Enrichment of sequence motifs was explored by comparing observed and expected numbers of motif consensus sequences. Consensus sequences were produced using the following method. First, entropy scores were calculated for each base in the PFM matrices, and bases trimmed from the left and right of each matrix where the entropy (in bits) fell below 0.2. For the remaining positions (columns) in the matrix, base frequencies were sorted and summed until exceeding a threshold of 0.85, when the summed bases were incorporated into a regular expression. For example, for a column with base frequencies A = 0.4, C = 0.3, G = 0.2, T = 0.1, 0.4 + 0.3 + 0.2 > 0.85, so the text “[ACG]” would be appended. Observed genomic motif counts were then produced using Perl (v5.26.1) by matching the resulting regular expression against the sequence of each autosome, plus chromosome X, and the results summed. Expected counts were produced by first counting the number of each nucleotide in the reference sequence for the same set of chromosomes, to produce base frequencies. These were then summed for each position in the consensus sequence (e.g., for the example above, f(A) + f(C) + f(G)), then multiplied together and by the total length of sequence. Enrichment scores were calculated as the observed counts divided by the expected counts.
Analysis of key lactation genes
We manually evaluated the gene lists presented through the ‘Putative causal variants’ analysis described above to identify candidates of prior interest.

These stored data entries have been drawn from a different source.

Lemma for_up_effect d keep l (P : state -> Prop) body n step fuel lo hi s :
  0 < step -> (n < fuel)%nat -> hi = lo + Z.of_nat n * step ->
  (forall r c, in_rect M N ArrB r c = true -> d 0%nat r c = false) ->
  (forall t s', (t < n)%nat -> bufs_ok M N s' -> P s' ->
     wp (body (up lo step t))
        (fun _ s'' => P s'' /\ exists db,
             effect M N db keep (l (up lo step t)) s' s'' /\
             forall r c, in_rect M N ArrB r c = true ->
                         d (S t) r c = d t r c || db r c) s') ->
  bufs_ok M N s -> P s ->
  wp (for_up fuel lo hi step body)
     (fun _ s' => effect M N (d n) keep (flat_map l (iters (up lo step) n)) s s' /\ P s') s.
Proof.
  intros Hstep Hf Hhi Hd0 Hbody Hb HP.
  apply (wp_mono _ (fun _ => loop_inv M N d keep l (up lo step) P s n)).
  - apply wp_for_up; [exact Hstep | exact Hf | exact Hhi | |].
    + apply loop_inv_0; assumption.
    + intros t s' Ht Hinv.
      apply (wp_mono _ _ _ _ (Hbody t s' Ht (proj2 Hinv) (proj2 (proj1 Hinv)))).
      intros _ s'' (HP'' & db & Eb & Hdb).
      apply (loop_inv_S _ _ _ _ _ _ _ _ _ db keep Hinv Eb); auto.
  - intros _ s' [H _]. exact H.
Qed.
(** C3: a step reads the cell values from [cur] alone and writes [nxt]
    alone.  One iteration changes the single cell [(y, x)] of [nxt]; the
    generation a step computes holds, cell by cell, a value of [cur] that
    does not depend on what [nxt] held before nor on the cells already
    written; and when the step returns the buffers have changed roles:
    the first holds the new generation, the second is the previous
    generation, unchanged. *)
Theorem step_frame w h (cur nxt : Grid) :
  dims_ok w h -> grid_shape w h cur -> grid_shape w h nxt -> cells_u8 cur ->
  (forall next g y x g', store_cell next g y x = Some g' ->
     forall y' x', ~ (y' = y /\ x' = x) -> grid_at g' y' x' = grid_at g y' x') /\
  (exists new,
     DefaultSequential.step w h cur nxt = Some (new, cur) /\
     (forall y x, 0 <= y < h -> 0 <= x < w ->
        grid_at new y x = of_bool <$> conway_next w h cur y x) /\
     (forall nxt2, grid_shape w h nxt2 ->
        DefaultSequential.step w h cur nxt2 = Some (new, cur)) /\
     (forall order, order ≡ₚ iteration_space w h ->
        run_cells (conway_next w h cur) order nxt = Some new)) /\
  (forall B S, length B = 9%nat -> length S = 9%nat -> bit_valued cur ->
   exists new,
     step_tables w h B S cur nxt = Some (new, cur) /\
     (forall y x, 0 <= y < h -> 0 <= x < w ->
        grid_at new y x = of_bool <$> table_next w h B S cur y x) /\
     (forall nxt2, grid_shape w h nxt2 ->
        step_tables w h B S cur nxt2 = Some (new, cur)) /\
     (forall order, order ≡ₚ iteration_space w h ->
        run_cells (table_next w h B S cur) order nxt = Some new)).
Proof.
  intros Hd Hc Hn Hu.
  assert (forall next,
    (forall y x, 0 <= y < h -> 0 <= x < w -> is_Some (next y x)) ->
    exists new,
      (nxt' ← pass w h next nxt; Some (nxt', cur)) = Some (new, cur) /\
      (forall y x, 0 <= y < h -> 0 <= x < w ->
         grid_at new y x = of_bool <$> next y x) /\
      (forall nxt2, grid_shape w h nxt2 ->
         (nxt' ← pass w h next nxt2; Some (nxt', cur)) = Some (new, cur)) /\
      (forall order, order ≡ₚ iteration_space w h ->
         run_cells next order nxt = Some new)) as Hgen.
  { intros next Hnext.
    destruct (step_pass_spec w h next cur nxt Hn Hnext)
      as (new & Hstep & Hs & _ & Hat).
    exists new. split; [done|]. split; [done|]. split.
    - intros nxt2 Hn2.
      destruct (step_pass_spec w h next cur nxt2 Hn2 Hnext)
        as (new2 & -> & Hs2 & _ & Hat2).
      do 2 f_equal. apply (grid_shape_ext w h); [done|done|].
      intros y x Hy Hx. by rewrite Hat, Hat2.
    - intros order Hp. rewrite (run_cells_perm next _ _ nxt Hp).
      rewrite <- pass_run_cells.
      by destruct (pass w h next nxt); simplify_eq/=. }
  split; [|split].
  - intros next g y x g'. unfold store_cell.
    destruct (next y x) as [v|]; simpl; [|done]. intros Hset y' x' Hne.
    destruct (grid_at g y x) eqn:Hin.
    + destruct (grid_set_Some g y x (of_bool v)) as (g1 & Hg1 & _ & Hat).
      { unfold in_grid. eauto. }
      rewrite Hset in Hg1. injection Hg1 as <-.
      by rewrite Hat, bool_decide_eq_false_2.
    + rewrite grid_set_None in Hset; [done|].
      unfold in_grid. rewrite Hin. by intros [? ?].
  - apply Hgen. intros y x Hy Hx.
    rewrite (conway_next_ok w h cur) by done. eauto.
  - intros B S HB HS Hb. apply Hgen. intros y x Hy Hx.
    rewrite (table_next_ok w h cur) by (try done; by apply count_spec_bits).
    eauto.
Qed.
(** * microserver: the request/response interception pipeline

    A shallow embedding of the Go program (the plain variant [main.go] and
    the TLS variant, which differ only in [Config] and [main]) together with
    the properties its specification states about it.

    Layout: the Go library functions the program calls ([strings], [regexp],
    [net/url], [net/http], [compress/gzip], [os] as far as the access log
    goes) are modelled first, each as far as the program uses it, with
    [net.JoinHostPort], by which the server names the peer of a connection,
    and [strconv.ParseInt], by which it reads a declared Content-Length;
    then the program itself, one definition per source function; then the
    vocabulary of the specification; then the lemmas. *)

From Stdlib Require Import ZArith String Ascii List Bool Lia DecimalString.
From stdpp Require Import base strings gmap.

Local Open Scope string_scope.
Local Open Scope Z_scope.

(** ** Go strings

    A Go [string] and a Go [[]byte] are both byte sequences; both are
    modelled by [string], whose characters are the 256 byte values. *)

Abbreviation bytes := string (only parsing).

Definition len (s : string) : Z := Z.of_nat (String.length s).

Definition quote : string := String (ascii_of_nat 34) EmptyString.
Definition newline : string := String (ascii_of_nat 10) EmptyString.
(** C4, amended. The "Update Quantity" handler never fails with
    ProductNotFoundError or InvalidQuantityError: the item is chosen among
    the cart's own keys and the new quantity comes from an input with
    min_value = 1.  For a product with a line it returns normally with the
    line's quantity replaced by the new quantity, its unit price, the order
    of the lines, every other line and the files unchanged; for a product
    with no line it raises KeyError and leaves the world unchanged. *)
Theorem update_quantity_replaces (item : string) (q : Z) (w : World) :
  (forall msg,
      fst (update_quantity item q w) <> Raise (ProductNotFoundError msg)
      /\ fst (update_quantity item q w) <> Raise (InvalidQuantityError msg))
  /\ (forall c inp, widgets_ok c inp = true ->
      1 <= new_qty inp /\ (c <> [] -> Dict.contains (selected_item inp) c = true))
  /\ (Dict.contains item (cart w) = false ->
      update_quantity item q w = (Raise (KeyError item), w))
  /\ (forall d, Dict.getitem item (cart w) = Ok d ->
      let w' := snd (update_quantity item q w) in
      fst (update_quantity item q w) = Ok tt
      /\ Dict.getitem item (cart w') = Ok {| price := price d; qty := q |}
      /\ (forall k, k <> item -> Dict.getitem k (cart w') = Dict.getitem k (cart w))
      /\ Dict.keys (cart w') = Dict.keys (cart w)
      /\ files w' = files w).
Proof.
  assert (Hwidgets : forall c inp, widgets_ok c inp = true ->
             1 <= new_qty inp /\ (c <> [] -> Dict.contains (selected_item inp) c = true)).
  { intros c inp H. unfold widgets_ok in H.
    apply andb_true_iff in H as [H Hq]. apply andb_true_iff in H as [_ Hs].
    split; [now apply Z.leb_le|]. intros Hne.
    apply orb_true_iff in Hs as [Hs|Hs]; [exact Hs|].
    destruct c; [congruence | discriminate]. }
  destruct w as [c fs disp]. simpl.
  destruct (Dict.getitem item c) as [d|e] eqn:Ed.
  - assert (E : update_quantity item q {| cart := c; files := fs; display := disp |}
                = (Ok tt,
                   {| cart := Dict.setitem item {| price := price d; qty := q |} c;
                      files := fs;
                      display := app disp [st_success ("Updated " ++ item ++ " quantity to "
                                                       ++ str_of_int q ++ ".")] |})).
    { unfold update_quantity, bind, get_cart, lift. simpl. now rewrite Ed. }
    rewrite E. simpl.
    split; [intros msg; split; discriminate|].
    split; [exact Hwidgets|].
    split; [intros Hc; rewrite (DictFacts.getitem_absent _ _ Hc) in Ed; discriminate|].
    intros d' Hd'. injection Hd' as <-.
    split; [reflexivity|].
    split; [apply DictFacts.getitem_setitem_eq|].
    split; [intros k Hk; now apply DictFacts.getitem_setitem_ne|].
    split; [|reflexivity].
    now rewrite DictFacts.keys_setitem, (DictFacts.getitem_Ok_contains _ _ _ Ed).
  - assert (Hc : Dict.contains item c = false) by exact (CartFacts.getitem_absent_count _ _ _ Ed).
    assert (E : update_quantity item q {| cart := c; files := fs; display := disp |}
                = (Raise (KeyError item), {| cart := c; files := fs; display := disp |})).
    { unfold update_quantity, bind, get_cart, lift. simpl.
      now rewrite (DictFacts.getitem_absent _ _ Hc). }
    rewrite E. simpl.
    split; [intros msg; split; discriminate|].
    split; [exact Hwidgets|].
    split; [reflexivity | discriminate].
Qed.

Lemma update_quantity_replaces_witness :
  Dict.getitem "Apple" (cart apple_session) = Ok {| price := 80; qty := 3 |}
  /\ Dict.getitem "Apple" (cart (snd (update_quantity "Apple" 5 apple_session)))
     = Ok {| price := 80; qty := 5 |}.
Proof.
  split; [reflexivity|].
  destruct (update_quantity_replaces "Apple" 5 apple_session) as (_ & _ & _ & Hok).
  destruct (Hok {| price := 80; qty := 3 |} eq_refl) as (_ & Hq & _). exact Hq.
Defined.
(** * Proxy-me gateway: access resolution, reverse-proxy routing, circuit
      breaker, quota cooldown detection and client-key expiry.

    A shallow embedding of the Go sources

      - sdk/cliproxy/auth/api_key_permissions.go
      - the reverse-proxy helpers of internal/runtime/executor
      - internal/runtime/executor/codex_executor.go
      - internal/access/config_access/provider.go

    Go strings are byte strings ([string]); [time.Time] and
    [time.Duration] are integers counting nanoseconds ([Z]); Go maps are
    [gmap]s, a nil map or pointer is [None]; a [float64] is an IEEE 754
    binary64 value as [SpecFloat] specifies it. *)

From Stdlib Require Import ZArith SpecFloat Ascii String List Bool Lia.
From stdpp Require Import base option list gmap strings.

Local Open Scope Z_scope.

(** ** Package [strings] (the functions the sources call) *)

Module Str.

Definition code (c : ascii) : N := N_of_ascii c.

Definition codes (s : string) : list N := map code (list_ascii_of_string s).

Definition of_codes (l : list N) : string :=
  string_of_list_ascii (map ascii_of_N l).

(** [asciiSpace] of package strings: tab, newline, vertical tab, form
    feed, carriage return and space. *)
Definition asciiSpace (c : N) : bool :=
  ((9 <=? c) && (c <=? 13) || (c =? 32))%N.

(** UTF-8 encodings of the non-ASCII runes for which [unicode.IsSpace]
    holds: U+0085, U+00A0, U+1680, U+2000..U+200A, U+2028, U+2029,
    U+202F, U+205F, U+3000. *)
Definition unicodeSpaces : list (list N) :=
  [ [194; 133]; [194; 160]; [225; 154; 128];
    [226; 128; 128]; [226; 128; 129]; [226; 128; 130]; [226; 128; 131];
    [226; 128; 132]; [226; 128; 133]; [226; 128; 134]; [226; 128; 135];
    [226; 128; 136]; [226; 128; 137]; [226; 128; 138];
    [226; 128; 168]; [226; 128; 169]; [226; 128; 175];
    [226; 129; 159]; [227; 128; 128] ]%N.

Fixpoint stripPrefix (p l : list N) : option (list N) :=
  match p, l with
  | [], _ => Some l
  | a :: p', b :: l' => if (a =? b)%N then stripPrefix p' l' else None
  | _ :: _, [] => None
  end.

Fixpoint firstStrip (ps : list (list N)) (l : list N) : option (list N) :=
  match ps with
  | [] => None
  | p :: ps' =>
      match stripPrefix p l with
      | Some r => Some r
      | None => firstStrip ps' l
      end
  end.

(** One white-space rune removed from the front, if there is one. *)
Definition stripSpace (spaces : list (list N)) (l : list N) : option (list N) :=
  match l with
  | [] => None
  | c :: r => if asciiSpace c then Some r else firstStrip spaces l
  end.

Fixpoint trimLeftFuel (fuel : nat) (spaces : list (list N)) (l : list N) : list N :=
  match fuel with
  | O => l
  | S f =>
      match stripSpace spaces l with
      | Some r => trimLeftFuel f spaces r
      | None => l
      end
  end.

Definition trimLeft (spaces : list (list N)) (l : list N) : list N :=
  trimLeftFuel (length l) spaces l.

(** [strings.TrimSpace]: leading and trailing white space removed, as
    defined by Unicode.  The trailing side is the leading side of the
    reversed bytes against the reversed encodings. *)
Definition TrimSpace (s : string) : string :=
  let l := trimLeft unicodeSpaces (codes s) in
  of_codes (rev (trimLeft (map (@rev N) unicodeSpaces) (rev l))).

Definition HasPrefix (s p : string) : bool := String.prefix p s.

Definition HasSuffix (s suf : string) : bool :=
  match stripPrefix (rev (codes suf)) (rev (codes s)) with
  | Some _ => true
  | None => false
  end.

Definition TrimSuffix (s suf : string) : string :=
  if HasSuffix s suf
  then String.substring 0 (String.length s - String.length suf) s
  else s.

Fixpoint dropWhileEq (c : N) (l : list N) : list N :=
  match l with
  | [] => []
  | b :: r => if (b =? c)%N then dropWhileEq c r else l
  end.

(** [strings.Trim s cutset] for a cutset of one ASCII byte. *)
Definition Trim1 (s : string) (c : ascii) : string :=
  of_codes (rev (dropWhileEq (code c) (rev (dropWhileEq (code c) (codes s))))).

Definition Contains (s sub : string) : bool :=
  match String.index 0 sub s with
  | Some _ => true
  | None => false
  end.

Definition lowerByte (c : N) : N :=
  if ((65 <=? c) && (c <=? 90))%N then (c + 32)%N else c.

(** [strings.ToLower] as far as ASCII is concerned: the letters A-Z, and
    the two non-ASCII runes whose lower case is an ASCII letter, U+0130
    (to i) and U+212A (to k).  Every other rune is mapped by Go to
    bytes above 127, so whether an ASCII pattern or a caseless
    non-ASCII pattern occurs in the result is the same here and there. *)
Fixpoint lowerFuel (fuel : nat) (l : list N) : list N :=
  match fuel with
  | O => l
  | S f =>
      match l with
      | [] => []
      | c :: r =>
          match stripPrefix [196; 176]%N l, stripPrefix [226; 132; 170]%N l with
          | Some r', _ => 105%N :: lowerFuel f r'
          | None, Some r' => 107%N :: lowerFuel f r'
          | None, None => lowerByte c :: lowerFuel f r
          end
      end
  end.
(** The paged listing of a user's appointments.  Every row of the page is
    a row of the table with the user on their own side, the page is
    ordered by date then start time and no longer than [limit].  With a
    status filter the page keeps only the rows of that status and the
    count is the length of what is left of the page; without one the count
    is at least the length of the page, and a first page whose limit
    reaches the count holds every appointment of the user.  Precisely: with
    the user's appointments ordered by date then start time, the page is
    the segment of [limit] rows after the first [skip], filtered by the
    status when one is given, and the count is the number of the user's
    appointments when no status is given. *)
Theorem appointments_page (current_user : uuid * User.t) (skip limit : nat)
    (status : option AppointmentStatus) (s : db) :
  ∃ p,
    appointments_read.read_appointments current_user skip limit status s
    = (Ok p, s)
    ∧ (∀ x, x ∈ data p →
            appointment_table s !! x.1 = Some x.2
            ∧ own_side current_user x.2
            ∧ status_matches status x.2)
    ∧ StronglySorted crud.by_date_start_time (data p)
    ∧ (length (data p) ≤ limit)%nat
    ∧ (is_Some status → count p = length (data p))
    ∧ (status = None →
       (length (data p) ≤ count p)%nat
       ∧ (skip = 0%nat → (count p ≤ limit)%nat →
          length (data p) = count p
          ∧ ∀ x, appointment_table s !! x.1 = Some x.2 →
                 own_side current_user x.2 → x ∈ data p))
    ∧ ∃ all,
        (∀ x, x ∈ all
              ↔ appointment_table s !! x.1 = Some x.2 ∧ own_side current_user x.2)
        ∧ NoDup all
        ∧ StronglySorted crud.by_date_start_time all
        ∧ (status = None →
           data p = take limit (drop skip all) ∧ count p = length all)
        ∧ (∀ st, status = Some st →
             ∀ x, x ∈ data p
                  ↔ x ∈ take limit (drop skip all) ∧ Appointment.status x.2 = st).
Proof.
  assert (Hall' : ∀ (rows : list (uuid * Appointment.t)) (P : Appointment.t → Prop),
             NoDup rows →
             (∀ x, x ∈ rows ↔ appointment_table s !! x.1 = Some x.2 ∧ P x.2) →
             ∀ dat cnt,
               (status = None →
                dat = crud_listing.paginate skip limit
                        (merge_sort crud.by_date_start_time rows)
                ∧ cnt = length rows) →
               (∀ st, status = Some st →
                  dat = List.filter
                          (λ a : uuid * Appointment.t,
                             bool_decide (Appointment.status a.2 = st))
                          (crud_listing.paginate skip limit
                             (merge_sort crud.by_date_start_time rows))) →
               ∃ all,
                 (∀ x, x ∈ all ↔ appointment_table s !! x.1 = Some x.2 ∧ P x.2)
                 ∧ NoDup all
                 ∧ StronglySorted crud.by_date_start_time all
                 ∧ (status = None →
                    dat = take limit (drop skip all) ∧ cnt = length all)
                 ∧ (∀ st, status = Some st →
                      ∀ x, x ∈ dat
                           ↔ x ∈ take limit (drop skip all)
                             ∧ Appointment.status x.2 = st)).
  { intros rows P Hnd Hrows dat cnt Hnone Hsome.
    exists (merge_sort crud.by_date_start_time rows).
    split; [by intros x; rewrite merge_sort_Permutation|].
    split; [by rewrite merge_sort_Permutation|].
    split; [apply StronglySorted_merge_sort; apply _|].
    split.
    - intros Hst. destruct (Hnone Hst) as [-> ->].
      split; [done|]. by rewrite merge_sort_Permutation.
    - intros st Hst x. rewrite (Hsome st Hst).
      rewrite list_elem_of_In, filter_In, <- list_elem_of_In, bool_decide_eq_true.
      done. }
  unfold appointments_read.read_appointments,
    crud_listing.get_appointments_by_nutritionist,
    crud_listing.get_appointments_count_by_nutritionist,
    crud_listing.get_appointments_by_client,
    crud_listing.get_appointments_count_by_client, own_side, status_matches.
  run.
  destruct (bool_decide (User.user_type current_user.2 = NUTRITIONIST)); cbn.
  - destruct (ordered_page_facts skip limit
                (crud_listing.select_appointments_of_nutritionist
                   current_user.1 s)) as (Hsort & Hlim & Hlen & Hsub & Hall).
    destruct status as [st|]; cbn; eexists; (split; [reflexivity|]); cbn.
    + split; [|split; [|split; [|split; [|split]]]].
      * intros x Hx. apply list_elem_of_In in Hx.
        apply filter_In in Hx as [Hx Hst]. apply list_elem_of_In, Hsub in Hx.
        apply select_appointments_of_nutritionist_elem in Hx as [? ?].
        apply bool_decide_eq_true in Hst. repeat split; auto.
        by intros ? [= <-].
      * eapply StronglySorted_sublist; [apply List_filter_sublist|done].
      * etrans; [apply sublist_length, List_filter_sublist|done].
      * done.
      * discriminate.
      * eapply (Hall' _ (λ a, Appointment.nutritionist_id a = current_user.1)).
        -- eapply sublist_NoDup; [apply NoDup_map_to_list|apply List_filter_sublist].
        -- intros x. apply select_appointments_of_nutritionist_elem.
        -- discriminate.
        -- by intros ? [= <-].
    + split; [|split; [|split; [|split; [|split]]]]; try done.
      * intros x Hx.
        apply Hsub in Hx.
        apply select_appointments_of_nutritionist_elem in Hx as [? ?].
        repeat split; auto. discriminate.
      * intros _. split; [done|]. intros Hs Hc. destruct (Hall Hs Hc) as [? Hin].
        split; [done|]. intros x ? ?. apply Hin.
        by apply select_appointments_of_nutritionist_elem.
      * eapply (Hall' _ (λ a, Appointment.nutritionist_id a = current_user.1)).
        -- eapply sublist_NoDup; [apply NoDup_map_to_list|apply List_filter_sublist].
        -- intros x. apply select_appointments_of_nutritionist_elem.
        -- done.
        -- discriminate.
  - destruct (ordered_page_facts skip limit
                (crud_listing.select_appointments_of_client
                   current_user.1 s)) as (Hsort & Hlim & Hlen & Hsub & Hall).
    destruct status as [st|]; cbn; eexists; (split; [reflexivity|]); cbn.
    + split; [|split; [|split; [|split; [|split]]]].
      * intros x Hx. apply list_elem_of_In in Hx.
        apply filter_In in Hx as [Hx Hst]. apply list_elem_of_In, Hsub in Hx.
        apply select_appointments_of_client_elem in Hx as [? ?].
        apply bool_decide_eq_true in Hst. repeat split; auto.
        by intros ? [= <-].
      * eapply StronglySorted_sublist; [apply List_filter_sublist|done].
      * etrans; [apply sublist_length, List_filter_sublist|done].
      * done.
      * discriminate.
      * eapply (Hall' _ (λ a, Appointment.client_id a = current_user.1)).
        -- eapply sublist_NoDup; [apply NoDup_map_to_list|apply List_filter_sublist].
        -- intros x. apply select_appointments_of_client_elem.
        -- discriminate.
        -- by intros ? [= <-].
    + split; [|split; [|split; [|split; [|split]]]]; try done.
      * intros x Hx.
        apply Hsub in Hx.
        apply select_appointments_of_client_elem in Hx as [? ?].
        repeat split; auto. discriminate.
      * intros _. split; [done|]. intros Hs Hc. destruct (Hall Hs Hc) as [? Hin].
        split; [done|]. intros x ? ?. apply Hin.
        by apply select_appointments_of_client_elem.
      * eapply (Hall' _ (λ a, Appointment.client_id a = current_user.1)).
        -- eapply sublist_NoDup; [apply NoDup_map_to_list|apply List_filter_sublist].
        -- intros x. apply select_appointments_of_client_elem.
        -- done.
        -- discriminate.
Qed.

Lemma appointments_page_witness :
  ∃ p,
    appointments_read.read_appointments dr_a 0 10 None practice_booked
    = (Ok p, practice_booked)
    ∧ count p = 1%nat
    ∧ (0%N, crud.Appointment_model_validate
              (booking dr_a (datetime.hm 10 0) (datetime.hm 11 0))
              client_c.1 (utc_today monday_noon)) ∈ data p.
Proof.
  destruct (appointments_page dr_a 0 10 None practice_booked)
    as (p & Hrun & _ & _ & _ & _ & Hnone & _).
  exists p. split; [exact Hrun|].
  assert (Hc : count p = 1%nat).
  { vm_compute in Hrun. by injection Hrun as <-. }
  split; [exact Hc|].
  destruct (Hnone eq_refl) as [_ Hall].
  destruct Hall as [_ Hin]; [reflexivity|rewrite Hc; lia|].
  apply Hin; vm_compute; reflexivity.
Defined.

(** ** Who may act on an appointment *)

Lemma not_permitted_false_iff (current_user : uuid * User.t)
    (appointment : uuid * Appointment.t) :
  appointments.not_permitted current_user appointment = false
  ↔ current_user.1 = Appointment.client_id appointment.2
    ∨ current_user.1 = Appointment.nutritionist_id appointment.2
    ∨ User.user_type current_user.2 = ADMIN.
Proof.
  unfold appointments.not_permitted.
  rewrite !andb_false_iff, !bool_decide_eq_false.
  destruct (decide (current_user.1 = Appointment.client_id appointment.2)),
    (decide (current_user.1 = Appointment.nutritionist_id appointment.2)),
    (decide (User.user_type current_user.2 = ADMIN)); naive_solver.
Qed.
(** X1: no controller method and no panel handler changes the identity,
    the customer, the channel, the amounts, the neighbourhood or the
    creation time of the order it works on; an order whose total is the
    sum of its two amounts keeps that property. *)
Theorem order_data_kept (upper : pystr -> pystr) (usuario : Usuario)
    (o : operation) (a : panel_action) (c : Ctl) :
  same_order_data (this c) (this (snd (run_operation upper usuario o c)))
  /\ same_order_data (this c) (this (snd (run_panel upper usuario a c)))
  /\ (valor_total (this c)
      = (valor_produtos (this c) + taxa_entrega (this c))%float ->
      let p1 := this (snd (run_operation upper usuario o c)) in
      let p2 := this (snd (run_panel upper usuario a c)) in
      valor_total p1 = (valor_produtos p1 + taxa_entrega p1)%float
      /\ valor_total p2 = (valor_produtos p2 + taxa_entrega p2)%float).
Proof.
  destruct (order_data_kept_aux upper usuario o a c) as [H1 H2].
  split; [exact H1|]. split; [exact H2|].
  intros Ht. simpl.
  destruct H1 as (_ & _ & _ & Hv1 & Hx1 & Ht1 & _).
  destruct H2 as (_ & _ & _ & Hv2 & Hx2 & Ht2 & _).
  rewrite Hv1, Hx1, Ht1, Hv2, Hx2, Ht2. split; exact Ht.
Qed.

Lemma edit_pix_confirmado (upper : pystr -> pystr) (p p' : Pedido) :
  edit upper p p' -> pix_confirmado p = true -> pix_confirmado p' = true.
Proof.
  intros [| m st _ | | t |] Hp; unfold confirmed, assigned; simpl.
  - destruct (str_eqb _ _); reflexivity.
  - destruct st as [s|]; [destruct (truthy s)|]; exact Hp.
  - exact Hp.
  - exact Hp.
  - exact Hp.
Qed.

Lemma rows_pix_kept (upper : pystr -> pystr) (usuario : Usuario) (c c' : Ctl) :
  (c' = c
   \/ exists (act : pystr) (p' : Pedido),
        edit upper (this c) p' /\ c' = written usuario act p' (store c)) ->
  pix_confirmado (this c) = true ->
  forall (k : Z) (q q' : Pedido),
    pedido_table (store c) !! k = Some q -> pix_confirmado q = true ->
    pedido_table (store c') !! k = Some q' -> pix_confirmado q' = true.
Proof.
  intros [-> | (act & p' & He & ->)] Hp k q q' Hq Hpq Hq'.
  - congruence.
  - change (pedido_table (store (written usuario act p' (store c))))
      with (pedido_table (Pedido_save p' (store c))) in Hq'.
    destruct (decide (k = pedido_id p')) as [->|Hk].
    + apply saved_row_read in Hq'. subst q'.
      apply (edit_pix_confirmado upper (this c)); assumption.
    + rewrite saved_row_other in Hq' by exact Hk. congruence.
Qed.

This analysis was performed in an ad hoc manner, where the aim was not to conduct a systematic survey of the literature but rather identify candidate genes that we ( [24, 27, 28, 31, 32, 35]) and others ( [26, 29, 30, 33, 34]) have recurrently highlighted through previous lactation trait GWAS and QTL studies.
For the more in-depth analyses of the CSF2RB gene, data was leveraged from a previous, detailed investigation of that locus [31]. Here, association statistics were recomputed for presentation in the current study, analysing milk yield phenotypic records from 29,350 cows presented in the original Lopdell, Tiplady [31] paper. This analysis tested all imputed sequence variants within an interval that was ±50Kb of the segment containing the CSF2RB gene and ChIP-peaks of interest (chr5:75,228,399-75,422,505), comprising 1446 variants. Association testing was performed as previously described [31], using GCTA (version 1.91.3beta [64]) and fitting mixed linear models that omitted the CSF2RB host chromosome (i.e. chromosome 5) from the GRM. This GRM was identical to that previously described [31], being constructed from variants from the Illumina BovineHD SNPchip. Since the Lopdell, Tiplady [31] analysis was based on data mapped to the UMD3.1 genome (i.e. the reference assembly preceding that used for all other analyses in the paper), genotype data were positionally ‘lifted over’ to the ARS-UCD1.2 reference genome (24) using a custom script, with these transposed data displayed in the current paper.